[Saved entries]
*** Begin section ***

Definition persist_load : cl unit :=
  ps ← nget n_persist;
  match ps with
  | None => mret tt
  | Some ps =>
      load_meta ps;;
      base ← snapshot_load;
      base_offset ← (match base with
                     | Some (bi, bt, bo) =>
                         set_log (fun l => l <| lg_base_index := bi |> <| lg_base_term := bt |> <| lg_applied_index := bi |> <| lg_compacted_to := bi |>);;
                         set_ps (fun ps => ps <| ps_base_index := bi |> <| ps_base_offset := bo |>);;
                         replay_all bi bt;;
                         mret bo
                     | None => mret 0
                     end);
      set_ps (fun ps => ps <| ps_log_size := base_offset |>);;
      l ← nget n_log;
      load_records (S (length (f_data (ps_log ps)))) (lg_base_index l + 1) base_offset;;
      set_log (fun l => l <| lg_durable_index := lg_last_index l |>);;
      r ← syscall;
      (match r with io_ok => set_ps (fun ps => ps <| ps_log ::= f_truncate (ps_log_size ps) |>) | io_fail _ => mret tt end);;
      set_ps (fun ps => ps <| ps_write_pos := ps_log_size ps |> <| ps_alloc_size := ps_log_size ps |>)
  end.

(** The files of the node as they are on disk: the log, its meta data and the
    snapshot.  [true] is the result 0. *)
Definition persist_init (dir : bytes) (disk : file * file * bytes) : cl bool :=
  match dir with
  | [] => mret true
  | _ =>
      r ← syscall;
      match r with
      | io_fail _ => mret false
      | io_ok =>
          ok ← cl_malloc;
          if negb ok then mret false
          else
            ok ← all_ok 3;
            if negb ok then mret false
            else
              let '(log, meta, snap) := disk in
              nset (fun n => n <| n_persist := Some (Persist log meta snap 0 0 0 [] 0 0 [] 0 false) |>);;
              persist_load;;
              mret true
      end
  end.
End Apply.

*** End section ***

▸ What is required: Reproduce every entry above. Make each line identical to the original.

▸ Exercise result:
Definition persist_load : cl unit :=
  ps ← nget n_persist;
  match ps with
  | None => mret tt
  | Some ps =>
      load_meta ps;;
      base ← snapshot_load;
      base_offset ← (match base with
                     | Some (bi, bt, bo) =>
                         set_log (fun l => l <| lg_base_index := bi |> <| lg_base_term := bt |> <| lg_applied_index := bi |> <| lg_compacted_to := bi |>);;
                         set_ps (fun ps => ps <| ps_base_index := bi |> <| ps_base_offset := bo |>);;
                         replay_all bi bt;;
                         mret bo
                     | None => mret 0
                     end);
      set_ps (fun ps => ps <| ps_log_size := base_offset |>);;
      l ← nget n_log;
      load_records (S (length (f_data (ps_log ps)))) (lg_base_index l + 1) base_offset;;
      set_log (fun l => l <| lg_durable_index := lg_last_index l |>);;
      r ← syscall;
      (match r with io_ok => set_ps (fun ps => ps <| ps_log ::= f_truncate (ps_log_size ps) |>) | io_fail _ => mret tt end);;
      set_ps (fun ps => ps <| ps_write_pos := ps_log_size ps |> <| ps_alloc_size := ps_log_size ps |>)
  end.

(** The files of the node as they are on disk: the log, its meta data and the
    snapshot.  [true] is the result 0. *)
Definition persist_init (dir : bytes) (disk : file * file * bytes) : cl bool :=
  match dir with
  | [] => mret true
  | _ =>
      r ← syscall;
      match r with
      | io_fail _ => mret false
      | io_ok =>
          ok ← cl_malloc;
          if negb ok then mret false
          else
            ok ← all_ok 3;
            if negb ok then mret false
            else
              let '(log, meta, snap) := disk in
              nset (fun n => n <| n_persist := Some (Persist log meta snap 0 0 0 [] 0 0 [] 0 false) |>);;
              persist_load;;
              mret true
      end
  end.
End Apply.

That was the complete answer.